Havanın ve radyasyonun iyonlaşması
Hava iyonizasyonunun gemiler tarafından yayılan elektromanyetik radyasyondan kaynaklandığı görülüyor ve tahrik sisteminin ikincil bir etkisi olduğuna inanılıyor. Bu, ultraviyole radyasyonu (yabancı gemileri kişisel olarak gözlemleyen insanların göz ve cilt tahrişi vakalarının çoğunda kanıtlandığı gibi) ve yumuşak x-ışınlarını (uçan dairelerin indiği yerde bir "yanık halkası" izleriyle kanıtlandığı gibi) içerir. Normal atmosferik koşullar altında plazma üretmenin zorluğu göz önüne alındığında, su altı UFO'larının parlaklığı gibi diğer gözlemlerle birleştiğinde, aniden yoğunlaşma/sis görünümü.yüksek nemli ve gürültü olmayan koşullarda fırlatma, uçan dairelerin etrafındaki atmosferden daha düşük yoğunluğa sahip bir zarfın varlığını düşündürür.
Vakum motoru
Hava veya su geminin gövdesinden "itildiğinde" oluşan vakum (sudan yükselen UFO'ların görülmesiyle doğrulanır) sürtünme ve ısı sorunlarını en aza indirir. Plazma, elektromanyetik radyasyonla güçlü bir şekilde etkileşime girebilir.

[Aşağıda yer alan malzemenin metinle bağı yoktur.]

Lemma inv_storable c : coins_trim_inv c -> IsPruned c = false -> coins_storable c.
Proof. intros Hc Hp; split; [| exact Hc]; intros E; unfold IsPruned in Hp; now rewrite E in Hp. Qed.

Lemma pop_null_app d l : Forall (fun o => txout_IsNull o = true) d -> pop_null (d ++ l) = pop_null l.
Proof. induction 1 as [| o d Ho _ IH]; cbn; [reflexivity | now rewrite Ho]. Qed.

Lemma Cleanup_padding cb v k h n :
  trimmed v -> Cleanup (mkCoins cb (v ++ replicate k txout_SetNull) h n) = mkCoins cb v h n.
Proof.
  intros Ht; unfold Cleanup; cbn [vout]; rewrite rev_app_distr, pop_null_app.
  2: { apply Forall_rev, Forall_replicate; reflexivity. }
  enough (pop_null (rev v) = rev v) as -> by (rewrite rev_involutive; reflexivity).
  destruct (rev v) as [| o r] eqn:Er; [reflexivity |]; cbn [pop_null].
  rewrite (Ht (rev r) o); [reflexivity |]; rewrite <- (rev_involutive v), Er; reflexivity.
Qed.

(** The header code and its parts. *)
Lemma land_low x q m : 0 <= x < 8 -> 0 <= m < 8 -> Z.land (8 * q + x) m = Z.land x m.
Proof.
  intros Hx Hm; assert (E : m = Z.land 7 m).
  { rewrite Z.land_comm; change 7 with (2 ^ 3 - 1); rewrite land_mask_mod by lia; symmetry; apply Z.mod_small; lia. }
  rewrite E, !Z.land_assoc; f_equal; change 7 with (2 ^ 3 - 1); rewrite !land_mask_mod by lia.
  change (2 ^ 3) with 8; rewrite Z.add_comm, Z.mul_comm, Z.mod_add by lia; reflexivity.
Qed.

Lemma code_parts (q : Z) (cb f g : bool) :
  let code := 8 * q + (if cb then 1 else 0) + (if f then 2 else 0) + (if g then 4 else 0) in
  negb (Z.land code 1 =? 0) = cb /\ negb (Z.land code 2 =? 0) = f /\ negb (Z.land code 4 =? 0) = g /\
  negb (Z.land code 6 =? 0) = f || g /\ code / 8 = q.
Proof.
  cbv zeta; set (x := (if cb then 1 else 0) + (if f then 2 else 0) + (if g then 4 else 0)).
  replace (8 * q + _ + _ + _) with (8 * q + x) by (unfold x; lia).
  assert (Hx : 0 <= x < 8) by (unfold x; destruct cb, f, g; lia).
  rewrite !land_low by lia; split; [| split; [| split; [| split]]]; try (unfold x; now destruct cb, f, g).
  rewrite Z.add_comm, Z.mul_comm, Z.div_add, Z.div_small by lia; reflexivity.
Qed.

Section Roundtrip.
Context `{PubKeys, !PubKeysOk H}.

Lemma txouts_roundtrip l :
  Forall (fun o => if txout_IsNull o then o = txout_SetNull else txout_compressible o) l ->
  exists out, write_txouts l = Ok out /\ bytes out /\
    forall k rest, read_txouts (avail l ++ replicate k false) (out ++ rest)
                   = Ok (l ++ replicate k txout_SetNull, rest).
Proof.
  induction 1 as [| o l Ho _ (out & Hw & Hb & Hr)]; cbn [write_txouts].
  { exists []; split; [reflexivity |]; split; [constructor |]; intros k rest; cbn.
    induction k as [| k IH]; cbn; [reflexivity |]; unfold mbind, reader_bind, mret, reader_ret; now rewrite IH. }
  unfold avail; cbn [map app read_txouts]; fold (avail l); destruct (txout_IsNull o) eqn:En; cbn [negb].
  - exists out; split; [exact Hw |]; split; [exact Hb |]; intros k rest.
    unfold mbind, reader_bind, mret, reader_ret; now rewrite Hr, <- Ho.
  - destruct (txout_roundtrip o Ho) as (a & Ha & Ba & Ga); rewrite Ha, Hw; cbn [mbind res_bind].
    exists (a ++ out); split; [reflexivity |]; split; [now apply Forall_app |]; intros k rest.
    unfold mbind, reader_bind, mret, reader_ret; now rewrite <- app_assoc, Ga, Hr.
Qed.

(** The two bits of the header code and the mask make up the availability vector. *)
Lemma avail_split c k :
  (drop 2 (vout c) = [] -> k = O) ->
  exists k', [first_unspent c 0; first_unspent c 1] ++ avail (drop 2 (vout c)) ++ replicate k false
             = avail (vout c) ++ replicate k' false.
Proof.
  unfold first_unspent; destruct (vout c) as [| a [| b l]]; intros Hk.
  - rewrite (Hk eq_refl); now exists 2%nat.
  - rewrite (Hk eq_refl); now exists 1%nat.
  - now exists k.
Qed.

Lemma write_varint I w n :
  type_ok I w -> 0 <= n < 2 ^ w ->
  exists out, WriteVarInt I n = Ok out /\ bytes out /\ forall rest, ReadVarInt I (out ++ rest) = Ok (n, rest).
Proof.
  intros HI Hn; destruct (writes_varint I w HI n Hn) as (v & Hp & Bv & Hg); cbn in Hp, Hg.
  destruct (WriteVarInt I n) as [v' | |]; try discriminate; cbn in Hp; injection Hp as ->; eauto.
Qed.

(** Some output is unspent, and the header code says where to look. *)
Lemma unspent_somewhere c :
  vout c <> [] -> trimmed (vout c) ->
  first_unspent c 0 || first_unspent c 1 = true \/ drop 2 (vout c) <> [].
Proof.
  unfold first_unspent; destruct (vout c) as [| a [| b [| d l]]] eqn:E; intros Hne Ht; [congruence | left..|].
  - cbn; now rewrite (Ht [] a eq_refl).
  - cbn; rewrite (Ht [a] b eq_refl); apply orb_true_r.
  - right; discriminate.
Qed.

Lemma coins_roundtrip c :
  coins_storable c ->
  exists out, coins_Serialize c = Ok out /\ bytes out /\
    forall rest, coins_Unserialize (out ++ rest) = Ok (c, rest).
Proof.
  intros (Hne & Ht & Hz & Ho & Hh & Hv); unfold coins_Serialize, CalcMaskSize.
  destruct (mask_spec (length (vout c)) (drop 2 (vout c)) 0 0 0) as (n & cnt & k & Hm & ->);
    [rewrite length_drop; lia | now apply trimmed_drop | unfold zlen in *; rewrite length_drop; lia |].
  replace (Z.to_nat (match n with O => 0 | _ => 0 + Z.of_nat n end)) with n by (destruct n; lia).
  rewrite Z.add_0_l; destruct Hm as (Hc0 & Hc8 & Hcp & Hcn & Bm & Rm).
  destruct (avail_split c k) as (k' & Ek); [intros E; apply Hcn, E |].
  set (f := first_unspent c 0) in *; set (g := first_unspent c 1) in *.
  assert (Hfg : f || g = true \/ 0 < cnt) by (destruct (unspent_somewhere c Hne Ht); auto).
  assert (f || g || negb (cnt =? 0) = true) as ->
    by (destruct Hfg as [-> | ?]; [reflexivity | rewrite (proj2 (Z.eqb_neq cnt 0)) by lia; apply orb_true_r]).
  cbn [assert_]; pose (q := cnt - (if f || g then 0 else 1)).
  assert (Hq : 0 <= q /\ 8 * q <= zlen (vout c) + 7).
  { assert (zlen (drop 2 (vout c)) <= zlen (vout c)) by (unfold zlen; rewrite length_drop; lia).
    unfold q; destruct (f || g); [lia |]; destruct Hfg as [[=] | ?]; lia. }
  assert (Hu : forall cb a b : bool,
    0 <= 8 * q + (if cb then 1 else 0) + (if a then 2 else 0) + (if b then 4 else 0) < 2 ^ 32)
    by (intros [] [] []; lia).
  specialize (Hu (fCoinBase c) f g); unfold coins_code; cbv zeta; fold f g; fold q.
  rewrite (uwrap_small 32 q), (uwrap_small 32 (8 * q + _ + _ + _)) by lia.
  destruct (code_parts q (fCoinBase c) f g) as (P1 & P2 & P3 & P4 & P5).
  set (code := 8 * q + _ + _ + _) in *; clearbody code.
  destruct (write_varint int_t 31 _ int_ok Hv) as (o1 & -> & B1 & G1).
  destruct (write_varint uint32_t 32 _ uint32_ok Hu) as (o2 & -> & B2 & G2).
  destruct (txouts_roundtrip _ Ho) as (o3 & -> & B3 & G3).
  destruct (write_varint int_t 31 _ int_ok Hh) as (o4 & -> & B4 & G4); cbn [mbind res_bind].
  eexists; split; [reflexivity |]; split; [repeat (apply Forall_app; split; [assumption |]); assumption |].
  intros rest; unfold coins_Unserialize, mbind, reader_bind; rewrite <- !app_assoc, G1, G2; cbv zeta.
  rewrite P1, P2, P3, P4, P5.
  replace (q + (if f || g then 0 else 1)) with cnt by (unfold q; lia).
  rewrite uwrap_small by (assert (zlen (drop 2 (vout c)) <= zlen (vout c)) by (unfold zlen; rewrite length_drop; lia); lia).
  rewrite Rm, Ek, G3, G4; unfold mret, reader_ret; rewrite Cleanup_padding by assumption; now destruct c.
Qed.
End Roundtrip.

"Plazma gizliliği", bir uçağın radar kesit alanını (RCS) az altmak için iyonize gaz (plazma) kullanan önerilen bir işlemdir. Bu, bazen uzaylı gemilerinin neden görsel olarak görülebildiğini ancak radarda izlenmediğini açıklayabilir. Genellikle çok güçlü bir manyetik alana sahiptirler. Ayrıca, bazı durumlarda, örneğin araba farlarından veya huzme spotlarından gelen ışığın, gizemli bir uzaylı cismin önünde "büküldüğü" bildirilir; bu, bazılarının UFO raporlarının en tartışmalı yönü ile ilgili olduğuna inandığı bir etkidir. Bazı uçan dairelerin kaybolma ve ışığı yansıtma yeteneğiyle ilgili.
Fizyolojik etkiler
UFO'ların insanlar üzerindeki fizyolojik etkileri genellikle şunları içerir:
- güneş yanığı etkisi ve göz tahrişi;
- şiddetli burun ve boğaz kuruluğu;
- vizyon rengi değişir;
- şiddetli baş ağrıları;
- ateş/yanma hissi.
Genellikle yabancı gemilerle bir çarpışmadan sonra, etraftakiler ve hayvanlar hastalandı ve hatta aşağıdakine benzer semptomlarla öldüradyasyon zehirlenmesi Görünüşe göre UFO, motor için yakıt olarak radyoaktif bir şey kullanıyor.
Yabancı uzay gemilerinin enerjiyi çok konsantre bir biçimde depolaması, yerçekimini kullanılabilir enerjiye dönüştürmesi veya ortam enerjisini kullanması veya uzaktan enerji iletimi kullanması dahil birçok fikir önerildi.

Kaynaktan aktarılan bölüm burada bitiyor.